Introduction: Hypoxia is a biochemical condition where reduced oxygen partial pressure at tissue level occurs. This metabolic situation can lead to resistance to radio and chemotherapy. In malignant solid tumours, hypoxia is a common characteristic, having a great impact at biological level, being of tremendous importance for complete understanding of tumour progression.
Objectives: We studied the behavior of 99mTc-HL91 in vivo, using an animal model based on Balb-c nu/nu mice with a xenotransplant of the human colorectal adenocarcinoma cell line, WiDr.

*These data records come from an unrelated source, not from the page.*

(** * Smith-Waterman local alignment: the CPU and the CUDA wavefront variant

    A shallow embedding of [cpuSmithWaterman.cpp] and [smithWaterman.cu].

    Conventions of the embedding.
    - [int] scores are integers in [Z]; every [int] addition of the source is
      [int_add], the sum reduced to the 32-bit two's complement range.
    - [long] is the 64-bit type of LP64 platforms ([long_add]).
    - [std::string] is [list ascii]; [std::vector<int>] and
      [std::vector<unsigned char>] are [list Z], read with [!!!] and written
      with [<[ _ := _ ]>].  Every index the fill loops compute lies inside
      the vectors (lemma [at_lt]), so the out-of-range behaviour of the list
      operations is never reached there.
    - The lengths, the cell count [(len1+1) * (len2+1)] and the index
      [i * (len2+1) + j] are [int]s in both sources.  The functions of the
      modules [Cpu] and [Gpu] are the loops of the source for lengths whose
      cell count is within [int] ([fits]): there the [int]s hold the natural
      numbers the definitions compute with (lemmas [int_length_exact],
      [cell_count_exact], [index_exact]).  What the sources do with their
      [int] sizes for all lengths, beyond that range too, is
      [CpuProgram.smithWaterman] and [GpuProgram.align], which the two
      [main]s call.
    - [while] loops are fixpoints on a fuel argument and return [None] when
      the fuel runs out; lemmas [tb_loop_total] and [print_blocks_total] show
      that the fuel the callers pass always suffices.
    - A kernel launch runs one thread body per thread of the grid; the order
      in which the thread bodies take effect is a parameter (a scheduler),
      constrained only to run every thread of the grid once. *)

From Stdlib Require Import ZArith List Ascii String Lia Permutation.
From Stdlib Require Import Numbers.DecimalString.
From stdpp Require Import base list.
Import ListNotations.

#[local] Open Scope Z_scope.

(** ** Machine integers *)

Definition INT_MIN : Z := -2147483648.
Definition INT_MAX : Z := 2147483647.
Definition LONG_MAX : Z := 9223372036854775807.

Definition wrap_int (z : Z) : Z := (z + 2 ^ 31) mod 2 ^ 32 - 2 ^ 31.
Definition wrap_long (z : Z) : Z := (z + 2 ^ 63) mod 2 ^ 64 - 2 ^ 63.

Definition int_add (a b : Z) : Z := wrap_int (a + b).
Definition int_mul (a b : Z) : Z := wrap_int (a * b).
Definition long_add (a b : Z) : Z := wrap_long (a + b).

(** ** Strings *)

Definition str (s : string) : list ascii := list_ascii_of_string s.

#[local] Instance ascii_inhabited : Inhabited ascii := populate zero.

Definition char_eqb (a b : ascii) : bool := Ascii.eqb a b.

(** The value of a [char] seen through [static_cast<unsigned char>]. *)
Definition uchar (c : ascii) : Z := Z.of_N (N_of_ascii c).

(** [std::toupper] in the "C" locale (the programs never call [setlocale]). *)
Definition toupper (c : Z) : Z :=
  if (97 <=? c) && (c <=? 122) then c - 32 else c.

Definition GAP_DASH : ascii := "-"%char.
Definition GAP_DOT : ascii := "."%char.

(** ** The score and direction matrices *)

Record Matrix : Type := mkMatrix { score : list Z; dir : list Z }.

(** Row-major index [i * (len2+1) + j], for a matrix whose cell count is
    within [int]: the [int] the source computes is then this number (lemma
    [index_exact]). *)
Definition at_ (len2 i j : nat) : nat := (i * (len2 + 1) + j)%nat.

(** The two vectors as lines 86-87 build them, for a cell count within
    [int] (lemma [cell_count_exact]); for the count the source hands to the
    vector constructor in general see [cell_count]. *)
Definition alloc (len1 len2 : nat) : Matrix :=
  {| score := replicate ((len1 + 1) * (len2 + 1)) 0;
     dir := replicate ((len1 + 1) * (len2 + 1)) 0 |}.

(** ** [cpuSmithWaterman.cpp] *)

Module Cpu.

Section Fill.
Variables (seq1 seq2 : list ascii) (len2 : nat).
Variables (matchScore mismatchScore gapScore : Z).

(** Body of the inner loop, lines 92-116. *)
Definition fill_cell (M : Matrix) (i j : nat) : Matrix :=
  let up := int_add (score M !!! at_ len2 (i - 1) j) gapScore in
  let left := int_add (score M !!! at_ len2 i (j - 1)) gapScore in
  let diagScore :=
    int_add (score M !!! at_ len2 (i - 1) (j - 1))
            (if char_eqb (seq1 !!! (i - 1)%nat) (seq2 !!! (j - 1)%nat)
             then matchScore else mismatchScore) in
  let localMaxScore := 0 in
  let direction := 0 in
  let '(localMaxScore, direction) :=
    if diagScore >? localMaxScore then (diagScore, 1)
    else (localMaxScore, direction) in
  let '(localMaxScore, direction) :=
    if up >? localMaxScore then (up, 2)
    else (localMaxScore, direction) in
  let '(localMaxScore, direction) :=
    if left >? localMaxScore then (left, 3)
    else (localMaxScore, direction) in
  {| score := <[at_ len2 i j := localMaxScore]> (score M);
     dir := <[at_ len2 i j := direction]> (dir M) |}.

Definition fill_row (M : Matrix) (i : nat) : Matrix :=
  foldl (fun M j => fill_cell M i j) M (seq 1 len2).

(** The fill loops, lines 90-118. *)
Definition fill (len1 : nat) (M : Matrix) : Matrix :=
  foldl fill_row M (seq 1 len1).
End Fill.

(** The scan for the maximum, lines 121-132: [(maxScore, max_i, max_j)]. *)
Definition locate_row (len2 : nat) (sc : list Z) (acc : Z * nat * nat) (i : nat)
  : Z * nat * nat :=
  foldl (fun '(maxScore, max_i, max_j) j =>
           let val := sc !!! at_ len2 i j in
           if val >? maxScore then (val, i, j) else (maxScore, max_i, max_j))
        acc (seq 1 len2).

Definition locate (len1 len2 : nat) (sc : list Z) : Z * nat * nat :=
  foldl (locate_row len2 sc) (0, 0%nat, 0%nat) (seq 1 len1).

(** State of the traceback loop, lines 135-165. *)
Record tb_state : Type :=
  mkTb { ti : nat; tj : nat; align1 : list ascii; align2 : list ascii }.

(** One pass through the loop body: [Stay] is a [break] taken before any
    move, [Move s stop] is a move to state [s], after which the loop is left
    ([stop = true], the score test of line 161) or entered again. *)
Inductive tb_outcome : Type :=
  | Stay
  | Move (s : tb_state) (stop : bool).

Section Traceback.
Variables (seq1 seq2 : list ascii) (len2 : nat) (M : Matrix).

Definition tb_body (s : tb_state) : tb_outcome :=
  let d := dir M !!! at_ len2 (ti s) (tj s) in
  if d =? 0 then Stay
  else
    let moved :=
      if d =? 1 then
        Some (mkTb (ti s - 1) (tj s - 1)
                   (align1 s ++ [seq1 !!! (ti s - 1)%nat])
                   (align2 s ++ [seq2 !!! (tj s - 1)%nat]))
      else if d =? 2 then
        Some (mkTb (ti s - 1) (tj s)
                   (align1 s ++ [seq1 !!! (ti s - 1)%nat])
                   (align2 s ++ [GAP_DASH]))
      else if d =? 3 then
        Some (mkTb (ti s) (tj s - 1)
                   (align1 s ++ [GAP_DASH])
                   (align2 s ++ [seq2 !!! (tj s - 1)%nat]))
      else None in
    match moved with
    | None => Stay
    | Some s' => Move s' (score M !!! at_ len2 (ti s') (tj s') =? 0)
    end.

Definition tb_cond (s : tb_state) : bool :=
  (0 <? ti s)%nat && (0 <? tj s)%nat.

(** The [while] loop; [None] when the fuel does not suffice. *)
Fixpoint tb_loop (fuel : nat) (s : tb_state) : option tb_state :=
  if tb_cond s then
    match fuel with
    | O => None
    | S fuel' =>
        match tb_body s with
        | Stay => Some s
        | Move s' true => Some s'
        | Move s' false => tb_loop fuel' s'
        end
    end
  else Some s.

End Traceback.

(** Lines 172-177. *)
Definition dots (a : list ascii) : list ascii :=
  map (fun c => if char_eqb c GAP_DASH then GAP_DOT else c) a.

(** Lines 120-177, from the filled matrix to [(align1, align2, maxScore)]. *)
Definition finish (seq1 seq2 : list ascii) (M : Matrix)
  : option (list ascii * list ascii * Z) :=
  let len1 := length seq1 in
  let len2 := length seq2 in
  let '(maxScore, max_i, max_j) := locate len1 len2 (score M) in
  match tb_loop seq1 seq2 len2 M (max_i + max_j) (mkTb max_i max_j [] []) with
  | None => None
  | Some s => Some (dots (rev (align1 s)), dots (rev (align2 s)), maxScore)
  end.

Definition fill_matrix (seq1 seq2 : list ascii) (matchScore mismatchScore gapScore : Z)
  : Matrix :=
  let len1 := length seq1 in
  let len2 := length seq2 in
  fill seq1 seq2 len2 matchScore mismatchScore gapScore len1 (alloc len1 len2).

Definition smithWaterman (seq1 seq2 : list ascii)
    (matchScore mismatchScore gapScore : Z)
  : option (list ascii * list ascii * Z) :=
  finish seq1 seq2 (fill_matrix seq1 seq2 matchScore mismatchScore gapScore).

Material and Methods: In vivo studies using an animal model of xenograft on Balb/c nu/nu nude mice were carried out. This model, allowed us to evaluate the radiopharmaceutical biodistribution and to calculate tumour/muscle ratio, acquired after 99mTc-HL91 injection. We also performed ex vivo studies, using the excised tumours to access viability and to characterize the intracellular production of reactive oxygen species and the status of mitochondrial membrane potential through flow cytometry.
Results and Discussion: The biodistribution after 99mTc-HL91 injection showed urinary and hepatobilliary excretion in similar proportions and tumour uptake around 4.4% of administered activity. This uptake was higher at the bigger tumours. Through flow cytometry we observed that larger tumours have a higher amount of reactive oxygen species and a decrease in mitochondrial membrane potential.
Conclusions: 99mTc-HL91 allowed a non-invasive evaluation of the solid tumours oxidative state by nuclear medicine functional imaging. This information can be of high importance at the pre-treatment estimation of this type of tumours.